Could you retype, exactly as written, every line from the top of the records through the line that contains "intros Hs. unfold send_batch."?

Dataset items:
BEGIN

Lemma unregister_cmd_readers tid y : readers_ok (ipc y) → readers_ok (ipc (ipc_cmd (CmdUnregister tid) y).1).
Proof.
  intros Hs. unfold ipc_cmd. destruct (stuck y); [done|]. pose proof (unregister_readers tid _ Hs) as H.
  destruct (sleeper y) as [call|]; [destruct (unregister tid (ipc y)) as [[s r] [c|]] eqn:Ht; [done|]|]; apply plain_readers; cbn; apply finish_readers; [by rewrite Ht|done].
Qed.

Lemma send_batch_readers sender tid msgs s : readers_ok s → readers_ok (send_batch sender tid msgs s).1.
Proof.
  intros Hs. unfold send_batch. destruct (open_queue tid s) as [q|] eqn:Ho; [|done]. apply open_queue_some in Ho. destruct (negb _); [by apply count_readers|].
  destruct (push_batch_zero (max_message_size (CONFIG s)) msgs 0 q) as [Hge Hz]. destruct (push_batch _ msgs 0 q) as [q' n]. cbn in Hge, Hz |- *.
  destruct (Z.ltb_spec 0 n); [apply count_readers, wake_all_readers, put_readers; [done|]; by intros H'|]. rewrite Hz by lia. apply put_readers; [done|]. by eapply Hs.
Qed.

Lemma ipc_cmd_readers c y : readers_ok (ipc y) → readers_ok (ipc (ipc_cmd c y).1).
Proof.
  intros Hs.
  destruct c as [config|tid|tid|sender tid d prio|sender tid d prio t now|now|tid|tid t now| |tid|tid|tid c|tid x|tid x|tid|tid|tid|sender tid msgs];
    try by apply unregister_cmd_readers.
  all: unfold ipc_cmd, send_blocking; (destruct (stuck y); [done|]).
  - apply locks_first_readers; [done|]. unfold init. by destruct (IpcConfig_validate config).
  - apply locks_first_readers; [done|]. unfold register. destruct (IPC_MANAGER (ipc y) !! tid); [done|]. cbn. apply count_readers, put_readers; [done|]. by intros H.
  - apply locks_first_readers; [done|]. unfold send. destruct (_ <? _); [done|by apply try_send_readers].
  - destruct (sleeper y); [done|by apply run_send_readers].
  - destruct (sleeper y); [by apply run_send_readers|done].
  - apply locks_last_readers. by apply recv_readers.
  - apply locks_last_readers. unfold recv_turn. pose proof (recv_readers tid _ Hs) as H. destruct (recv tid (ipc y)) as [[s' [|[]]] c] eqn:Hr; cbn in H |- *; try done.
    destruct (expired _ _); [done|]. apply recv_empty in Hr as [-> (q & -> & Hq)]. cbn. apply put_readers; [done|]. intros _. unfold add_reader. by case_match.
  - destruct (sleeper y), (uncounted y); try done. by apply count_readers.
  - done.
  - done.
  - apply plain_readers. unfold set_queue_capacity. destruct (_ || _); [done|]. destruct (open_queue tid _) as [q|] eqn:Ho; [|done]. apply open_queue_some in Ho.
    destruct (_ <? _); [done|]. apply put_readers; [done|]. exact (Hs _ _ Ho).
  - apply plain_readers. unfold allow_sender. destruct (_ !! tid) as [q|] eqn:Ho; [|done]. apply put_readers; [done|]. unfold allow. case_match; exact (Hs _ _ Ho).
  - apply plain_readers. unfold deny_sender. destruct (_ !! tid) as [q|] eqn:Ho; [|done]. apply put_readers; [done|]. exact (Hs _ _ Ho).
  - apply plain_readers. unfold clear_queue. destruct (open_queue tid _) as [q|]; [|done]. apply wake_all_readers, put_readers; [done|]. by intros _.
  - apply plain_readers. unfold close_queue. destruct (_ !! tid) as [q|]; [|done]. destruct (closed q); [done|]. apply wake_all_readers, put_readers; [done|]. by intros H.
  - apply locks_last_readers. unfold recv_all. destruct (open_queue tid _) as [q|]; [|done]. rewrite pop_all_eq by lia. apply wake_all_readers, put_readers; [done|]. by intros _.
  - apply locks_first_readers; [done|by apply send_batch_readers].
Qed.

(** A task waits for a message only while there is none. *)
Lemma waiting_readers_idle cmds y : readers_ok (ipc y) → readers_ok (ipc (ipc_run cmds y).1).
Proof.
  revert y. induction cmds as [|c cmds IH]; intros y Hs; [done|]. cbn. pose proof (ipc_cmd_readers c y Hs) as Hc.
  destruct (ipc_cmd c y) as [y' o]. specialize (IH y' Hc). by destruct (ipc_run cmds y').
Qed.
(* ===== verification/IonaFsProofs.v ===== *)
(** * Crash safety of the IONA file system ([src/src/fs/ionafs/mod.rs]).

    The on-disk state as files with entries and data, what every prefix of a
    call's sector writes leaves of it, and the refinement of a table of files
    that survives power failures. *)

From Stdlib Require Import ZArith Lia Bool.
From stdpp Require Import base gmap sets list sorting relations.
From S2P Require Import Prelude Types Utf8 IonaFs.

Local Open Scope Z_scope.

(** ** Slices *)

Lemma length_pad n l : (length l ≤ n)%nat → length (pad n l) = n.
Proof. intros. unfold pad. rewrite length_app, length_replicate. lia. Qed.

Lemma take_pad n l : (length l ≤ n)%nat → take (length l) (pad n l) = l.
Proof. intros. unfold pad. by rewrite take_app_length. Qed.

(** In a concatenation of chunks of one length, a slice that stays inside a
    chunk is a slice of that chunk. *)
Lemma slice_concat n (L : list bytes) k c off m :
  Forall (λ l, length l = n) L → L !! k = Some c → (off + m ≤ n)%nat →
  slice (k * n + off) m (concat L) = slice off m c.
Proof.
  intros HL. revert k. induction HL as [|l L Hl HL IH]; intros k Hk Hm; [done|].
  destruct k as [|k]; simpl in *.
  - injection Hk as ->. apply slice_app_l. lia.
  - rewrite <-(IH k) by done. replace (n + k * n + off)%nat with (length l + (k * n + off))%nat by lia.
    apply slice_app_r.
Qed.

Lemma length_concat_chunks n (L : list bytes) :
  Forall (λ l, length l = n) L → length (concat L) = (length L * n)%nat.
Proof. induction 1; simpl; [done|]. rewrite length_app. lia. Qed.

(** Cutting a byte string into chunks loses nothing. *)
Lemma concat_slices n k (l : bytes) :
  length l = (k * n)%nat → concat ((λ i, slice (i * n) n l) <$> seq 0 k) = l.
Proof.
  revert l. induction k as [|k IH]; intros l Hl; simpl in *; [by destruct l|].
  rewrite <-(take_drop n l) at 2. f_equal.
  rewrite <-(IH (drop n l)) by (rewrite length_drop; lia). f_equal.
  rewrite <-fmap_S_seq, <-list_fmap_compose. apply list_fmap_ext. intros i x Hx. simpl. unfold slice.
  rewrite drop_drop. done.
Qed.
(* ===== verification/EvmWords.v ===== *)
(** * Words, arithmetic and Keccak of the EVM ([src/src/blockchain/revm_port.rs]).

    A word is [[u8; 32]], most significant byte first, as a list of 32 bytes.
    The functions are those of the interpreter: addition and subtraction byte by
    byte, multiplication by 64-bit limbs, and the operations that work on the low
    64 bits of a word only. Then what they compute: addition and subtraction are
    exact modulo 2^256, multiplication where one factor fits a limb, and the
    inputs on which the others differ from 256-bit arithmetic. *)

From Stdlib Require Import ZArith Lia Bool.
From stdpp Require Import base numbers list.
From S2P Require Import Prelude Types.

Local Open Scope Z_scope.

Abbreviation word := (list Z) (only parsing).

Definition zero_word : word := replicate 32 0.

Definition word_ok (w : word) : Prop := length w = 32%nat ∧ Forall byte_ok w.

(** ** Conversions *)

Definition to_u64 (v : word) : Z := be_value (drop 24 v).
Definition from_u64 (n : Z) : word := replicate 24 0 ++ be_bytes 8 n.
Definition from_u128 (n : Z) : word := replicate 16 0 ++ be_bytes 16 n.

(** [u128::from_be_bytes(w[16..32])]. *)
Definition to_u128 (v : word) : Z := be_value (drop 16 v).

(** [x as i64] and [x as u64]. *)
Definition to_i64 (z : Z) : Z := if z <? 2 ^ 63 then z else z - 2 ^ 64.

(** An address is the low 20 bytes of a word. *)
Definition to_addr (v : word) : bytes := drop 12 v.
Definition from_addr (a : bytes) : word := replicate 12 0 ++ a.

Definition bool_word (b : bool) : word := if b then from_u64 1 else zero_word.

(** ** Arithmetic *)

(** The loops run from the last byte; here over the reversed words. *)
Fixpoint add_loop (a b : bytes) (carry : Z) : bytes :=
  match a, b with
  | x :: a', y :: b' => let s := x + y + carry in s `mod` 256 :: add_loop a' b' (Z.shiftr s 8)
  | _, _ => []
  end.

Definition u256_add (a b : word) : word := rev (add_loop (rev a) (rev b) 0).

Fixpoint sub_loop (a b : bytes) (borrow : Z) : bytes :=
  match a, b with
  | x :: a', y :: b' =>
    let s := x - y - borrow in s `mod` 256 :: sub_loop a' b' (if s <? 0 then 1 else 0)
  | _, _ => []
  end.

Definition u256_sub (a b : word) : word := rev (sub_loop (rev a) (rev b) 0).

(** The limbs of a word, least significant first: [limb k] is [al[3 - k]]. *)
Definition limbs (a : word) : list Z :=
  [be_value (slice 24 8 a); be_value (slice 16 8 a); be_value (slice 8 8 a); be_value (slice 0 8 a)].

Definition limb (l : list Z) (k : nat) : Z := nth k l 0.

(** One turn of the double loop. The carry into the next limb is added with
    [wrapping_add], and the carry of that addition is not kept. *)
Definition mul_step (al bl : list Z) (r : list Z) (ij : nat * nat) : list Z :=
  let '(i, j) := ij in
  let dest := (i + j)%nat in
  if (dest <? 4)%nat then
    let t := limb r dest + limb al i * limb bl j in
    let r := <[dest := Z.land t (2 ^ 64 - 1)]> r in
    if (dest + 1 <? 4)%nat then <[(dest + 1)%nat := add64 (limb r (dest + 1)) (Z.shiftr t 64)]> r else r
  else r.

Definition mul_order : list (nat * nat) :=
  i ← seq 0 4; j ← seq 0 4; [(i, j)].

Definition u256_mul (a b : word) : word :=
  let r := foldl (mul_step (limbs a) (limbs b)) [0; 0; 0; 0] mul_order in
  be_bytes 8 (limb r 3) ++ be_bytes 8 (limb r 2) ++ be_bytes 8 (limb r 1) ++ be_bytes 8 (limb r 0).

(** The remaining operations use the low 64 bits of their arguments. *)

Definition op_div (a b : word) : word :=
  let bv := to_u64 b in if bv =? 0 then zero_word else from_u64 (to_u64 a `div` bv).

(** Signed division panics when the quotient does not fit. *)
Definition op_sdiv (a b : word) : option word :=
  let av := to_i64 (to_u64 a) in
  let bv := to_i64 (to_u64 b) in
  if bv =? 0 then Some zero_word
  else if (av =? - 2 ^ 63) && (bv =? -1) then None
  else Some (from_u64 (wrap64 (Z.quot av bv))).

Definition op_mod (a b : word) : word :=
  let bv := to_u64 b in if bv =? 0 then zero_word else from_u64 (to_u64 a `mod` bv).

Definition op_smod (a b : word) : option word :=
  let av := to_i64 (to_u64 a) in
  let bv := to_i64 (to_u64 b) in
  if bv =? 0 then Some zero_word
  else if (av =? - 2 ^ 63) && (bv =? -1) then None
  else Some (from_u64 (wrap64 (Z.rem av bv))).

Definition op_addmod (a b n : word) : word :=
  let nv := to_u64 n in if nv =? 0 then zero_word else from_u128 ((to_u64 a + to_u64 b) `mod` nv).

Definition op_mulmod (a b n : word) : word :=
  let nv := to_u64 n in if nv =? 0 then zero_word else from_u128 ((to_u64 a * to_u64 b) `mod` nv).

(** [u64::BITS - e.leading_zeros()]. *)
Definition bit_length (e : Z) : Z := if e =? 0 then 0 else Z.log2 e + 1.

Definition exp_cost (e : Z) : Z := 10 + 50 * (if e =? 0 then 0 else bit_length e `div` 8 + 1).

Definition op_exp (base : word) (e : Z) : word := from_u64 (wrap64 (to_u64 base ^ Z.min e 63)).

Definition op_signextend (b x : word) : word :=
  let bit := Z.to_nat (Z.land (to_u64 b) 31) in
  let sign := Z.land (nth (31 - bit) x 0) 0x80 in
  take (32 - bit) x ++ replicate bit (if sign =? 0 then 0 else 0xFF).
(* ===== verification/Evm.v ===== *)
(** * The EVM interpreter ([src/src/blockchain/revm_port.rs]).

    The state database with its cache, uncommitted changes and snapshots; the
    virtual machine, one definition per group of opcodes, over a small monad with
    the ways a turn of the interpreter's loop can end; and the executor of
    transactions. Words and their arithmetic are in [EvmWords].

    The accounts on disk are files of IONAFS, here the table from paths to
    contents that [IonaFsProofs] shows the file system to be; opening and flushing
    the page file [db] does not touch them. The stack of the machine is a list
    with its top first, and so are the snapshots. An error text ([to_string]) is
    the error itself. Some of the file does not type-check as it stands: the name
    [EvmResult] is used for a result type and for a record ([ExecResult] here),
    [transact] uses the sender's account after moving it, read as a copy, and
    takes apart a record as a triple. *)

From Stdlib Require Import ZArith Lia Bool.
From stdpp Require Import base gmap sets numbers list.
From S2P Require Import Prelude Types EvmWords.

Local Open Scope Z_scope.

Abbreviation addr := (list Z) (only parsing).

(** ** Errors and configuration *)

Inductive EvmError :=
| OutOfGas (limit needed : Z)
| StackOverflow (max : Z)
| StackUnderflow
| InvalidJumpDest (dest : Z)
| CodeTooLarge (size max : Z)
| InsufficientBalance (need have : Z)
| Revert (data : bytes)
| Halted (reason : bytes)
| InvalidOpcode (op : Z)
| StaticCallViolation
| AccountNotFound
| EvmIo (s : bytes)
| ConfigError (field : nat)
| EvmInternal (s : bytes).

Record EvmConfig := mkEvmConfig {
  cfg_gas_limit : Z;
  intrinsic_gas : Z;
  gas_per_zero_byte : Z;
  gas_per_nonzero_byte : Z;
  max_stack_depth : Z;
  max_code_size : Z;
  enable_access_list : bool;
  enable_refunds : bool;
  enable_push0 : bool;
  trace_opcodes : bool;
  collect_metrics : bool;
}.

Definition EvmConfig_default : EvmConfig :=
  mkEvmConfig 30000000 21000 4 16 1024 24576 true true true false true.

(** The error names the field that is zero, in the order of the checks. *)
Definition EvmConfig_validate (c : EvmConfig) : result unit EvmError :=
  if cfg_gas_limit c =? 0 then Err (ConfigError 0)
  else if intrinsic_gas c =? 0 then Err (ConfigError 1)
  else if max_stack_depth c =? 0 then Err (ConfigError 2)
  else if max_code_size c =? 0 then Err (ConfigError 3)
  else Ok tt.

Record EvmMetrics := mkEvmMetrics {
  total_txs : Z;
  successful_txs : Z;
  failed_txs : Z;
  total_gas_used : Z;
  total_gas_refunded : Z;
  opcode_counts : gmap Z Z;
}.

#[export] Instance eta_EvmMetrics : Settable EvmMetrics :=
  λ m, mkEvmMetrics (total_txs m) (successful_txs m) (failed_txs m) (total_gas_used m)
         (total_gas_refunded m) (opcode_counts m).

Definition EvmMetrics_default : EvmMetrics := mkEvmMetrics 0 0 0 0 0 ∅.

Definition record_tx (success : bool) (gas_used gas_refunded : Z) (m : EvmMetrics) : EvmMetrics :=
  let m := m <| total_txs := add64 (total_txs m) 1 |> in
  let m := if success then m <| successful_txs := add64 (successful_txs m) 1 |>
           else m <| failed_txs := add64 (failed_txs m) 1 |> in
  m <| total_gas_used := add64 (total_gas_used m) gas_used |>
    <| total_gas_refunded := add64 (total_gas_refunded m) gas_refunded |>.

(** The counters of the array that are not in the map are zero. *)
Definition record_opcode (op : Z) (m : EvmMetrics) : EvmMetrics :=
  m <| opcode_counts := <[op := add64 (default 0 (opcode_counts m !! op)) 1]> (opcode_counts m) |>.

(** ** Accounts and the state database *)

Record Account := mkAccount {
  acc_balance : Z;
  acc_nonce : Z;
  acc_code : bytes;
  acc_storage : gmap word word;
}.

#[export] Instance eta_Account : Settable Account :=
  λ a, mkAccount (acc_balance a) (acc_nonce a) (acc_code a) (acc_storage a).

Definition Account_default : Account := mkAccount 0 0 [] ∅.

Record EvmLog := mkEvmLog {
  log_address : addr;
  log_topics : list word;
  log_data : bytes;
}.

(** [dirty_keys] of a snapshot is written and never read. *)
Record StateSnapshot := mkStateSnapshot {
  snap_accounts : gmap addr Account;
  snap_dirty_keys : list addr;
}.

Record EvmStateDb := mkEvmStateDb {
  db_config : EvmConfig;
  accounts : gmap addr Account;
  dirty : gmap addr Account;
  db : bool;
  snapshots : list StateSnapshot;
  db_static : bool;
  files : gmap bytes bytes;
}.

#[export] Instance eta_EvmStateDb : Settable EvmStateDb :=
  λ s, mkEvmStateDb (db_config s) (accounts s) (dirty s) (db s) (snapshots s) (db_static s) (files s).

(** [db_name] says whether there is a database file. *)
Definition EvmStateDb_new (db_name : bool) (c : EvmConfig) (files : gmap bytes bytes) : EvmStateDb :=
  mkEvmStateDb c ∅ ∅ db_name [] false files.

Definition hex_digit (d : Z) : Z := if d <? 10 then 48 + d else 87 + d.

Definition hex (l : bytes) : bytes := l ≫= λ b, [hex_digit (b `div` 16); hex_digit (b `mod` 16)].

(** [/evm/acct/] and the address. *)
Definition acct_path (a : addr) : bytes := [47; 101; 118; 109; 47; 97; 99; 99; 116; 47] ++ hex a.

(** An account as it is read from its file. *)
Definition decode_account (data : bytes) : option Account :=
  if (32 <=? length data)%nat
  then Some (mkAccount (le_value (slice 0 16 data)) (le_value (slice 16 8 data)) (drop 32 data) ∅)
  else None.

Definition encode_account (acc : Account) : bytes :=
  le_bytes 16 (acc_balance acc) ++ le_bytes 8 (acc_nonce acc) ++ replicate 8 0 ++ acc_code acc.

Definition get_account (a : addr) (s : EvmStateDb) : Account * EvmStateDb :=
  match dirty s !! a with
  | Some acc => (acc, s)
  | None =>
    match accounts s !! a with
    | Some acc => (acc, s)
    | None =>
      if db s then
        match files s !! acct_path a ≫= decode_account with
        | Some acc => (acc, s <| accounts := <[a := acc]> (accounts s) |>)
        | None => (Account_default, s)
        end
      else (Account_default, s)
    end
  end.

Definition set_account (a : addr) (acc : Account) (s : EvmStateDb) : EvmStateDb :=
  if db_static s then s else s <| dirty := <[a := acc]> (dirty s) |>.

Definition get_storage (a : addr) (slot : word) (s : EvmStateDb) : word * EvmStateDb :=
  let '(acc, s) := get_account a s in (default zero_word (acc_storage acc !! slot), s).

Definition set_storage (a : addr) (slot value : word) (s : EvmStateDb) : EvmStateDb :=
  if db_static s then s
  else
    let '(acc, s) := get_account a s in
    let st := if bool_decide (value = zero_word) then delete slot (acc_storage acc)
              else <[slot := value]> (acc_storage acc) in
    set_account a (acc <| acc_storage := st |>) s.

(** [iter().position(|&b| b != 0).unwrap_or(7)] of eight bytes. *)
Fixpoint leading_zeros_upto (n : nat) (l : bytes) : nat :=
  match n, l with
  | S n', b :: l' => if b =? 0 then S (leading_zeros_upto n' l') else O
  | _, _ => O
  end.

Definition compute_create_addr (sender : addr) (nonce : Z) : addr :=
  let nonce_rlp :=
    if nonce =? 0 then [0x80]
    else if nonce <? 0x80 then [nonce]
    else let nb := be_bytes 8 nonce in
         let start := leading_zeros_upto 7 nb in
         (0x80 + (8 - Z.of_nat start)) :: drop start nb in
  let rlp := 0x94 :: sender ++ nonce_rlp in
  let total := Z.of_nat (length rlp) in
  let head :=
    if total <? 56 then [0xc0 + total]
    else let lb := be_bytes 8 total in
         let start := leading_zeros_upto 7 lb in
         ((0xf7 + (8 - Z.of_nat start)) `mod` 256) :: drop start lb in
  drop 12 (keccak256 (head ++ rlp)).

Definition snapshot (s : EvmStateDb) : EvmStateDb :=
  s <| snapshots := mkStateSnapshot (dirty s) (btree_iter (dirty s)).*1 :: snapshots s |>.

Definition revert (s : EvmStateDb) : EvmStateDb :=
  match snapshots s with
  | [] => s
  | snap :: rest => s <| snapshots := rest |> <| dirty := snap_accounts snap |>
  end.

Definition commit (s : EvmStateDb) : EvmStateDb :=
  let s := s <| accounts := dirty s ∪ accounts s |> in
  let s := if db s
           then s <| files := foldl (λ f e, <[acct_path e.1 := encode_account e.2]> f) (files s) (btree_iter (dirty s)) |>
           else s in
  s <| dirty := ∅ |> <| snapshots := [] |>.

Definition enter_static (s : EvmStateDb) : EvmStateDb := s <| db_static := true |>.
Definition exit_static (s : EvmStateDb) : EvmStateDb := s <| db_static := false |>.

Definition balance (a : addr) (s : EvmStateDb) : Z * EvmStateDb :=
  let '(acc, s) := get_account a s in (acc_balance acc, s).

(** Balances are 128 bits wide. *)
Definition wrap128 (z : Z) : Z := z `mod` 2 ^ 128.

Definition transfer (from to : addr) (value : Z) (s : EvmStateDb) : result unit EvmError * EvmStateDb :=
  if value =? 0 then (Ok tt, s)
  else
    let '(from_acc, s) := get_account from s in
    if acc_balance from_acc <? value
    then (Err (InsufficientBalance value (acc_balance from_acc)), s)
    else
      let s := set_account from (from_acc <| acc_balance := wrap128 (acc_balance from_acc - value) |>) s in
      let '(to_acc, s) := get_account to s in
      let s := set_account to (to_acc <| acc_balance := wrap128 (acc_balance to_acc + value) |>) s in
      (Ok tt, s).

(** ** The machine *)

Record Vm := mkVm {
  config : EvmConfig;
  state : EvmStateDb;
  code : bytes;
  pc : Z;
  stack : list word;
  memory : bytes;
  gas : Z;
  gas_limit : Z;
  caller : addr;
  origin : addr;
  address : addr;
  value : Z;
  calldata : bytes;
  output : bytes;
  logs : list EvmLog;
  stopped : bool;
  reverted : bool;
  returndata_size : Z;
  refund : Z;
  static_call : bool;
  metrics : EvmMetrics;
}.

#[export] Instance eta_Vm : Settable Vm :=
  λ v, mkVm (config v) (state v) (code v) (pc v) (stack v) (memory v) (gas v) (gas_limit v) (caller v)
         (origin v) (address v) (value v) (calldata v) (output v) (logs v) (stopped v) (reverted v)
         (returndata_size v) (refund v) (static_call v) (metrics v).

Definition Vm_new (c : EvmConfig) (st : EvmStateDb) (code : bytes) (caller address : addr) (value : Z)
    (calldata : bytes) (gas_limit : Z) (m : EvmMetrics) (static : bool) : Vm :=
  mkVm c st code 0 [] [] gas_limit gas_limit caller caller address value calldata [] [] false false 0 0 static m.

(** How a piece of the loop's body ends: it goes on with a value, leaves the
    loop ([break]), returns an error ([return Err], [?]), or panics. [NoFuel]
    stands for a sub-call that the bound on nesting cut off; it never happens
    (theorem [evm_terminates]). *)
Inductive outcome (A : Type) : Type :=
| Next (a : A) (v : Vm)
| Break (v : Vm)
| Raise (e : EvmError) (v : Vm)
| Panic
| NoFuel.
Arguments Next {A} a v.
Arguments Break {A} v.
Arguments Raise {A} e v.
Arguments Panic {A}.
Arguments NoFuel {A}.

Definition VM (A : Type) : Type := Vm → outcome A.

END

→ **Solution**:
Lemma unregister_cmd_readers tid y : readers_ok (ipc y) → readers_ok (ipc (ipc_cmd (CmdUnregister tid) y).1).
Proof.
  intros Hs. unfold ipc_cmd. destruct (stuck y); [done|]. pose proof (unregister_readers tid _ Hs) as H.
  destruct (sleeper y) as [call|]; [destruct (unregister tid (ipc y)) as [[s r] [c|]] eqn:Ht; [done|]|]; apply plain_readers; cbn; apply finish_readers; [by rewrite Ht|done].
Qed.

Lemma send_batch_readers sender tid msgs s : readers_ok s → readers_ok (send_batch sender tid msgs s).1.
Proof.
  intros Hs. unfold send_batch. destruct (open_queue tid s) as [q|] eqn:Ho; [|done]. apply open_queue_some in Ho. destruct (negb _); [by apply count_readers|].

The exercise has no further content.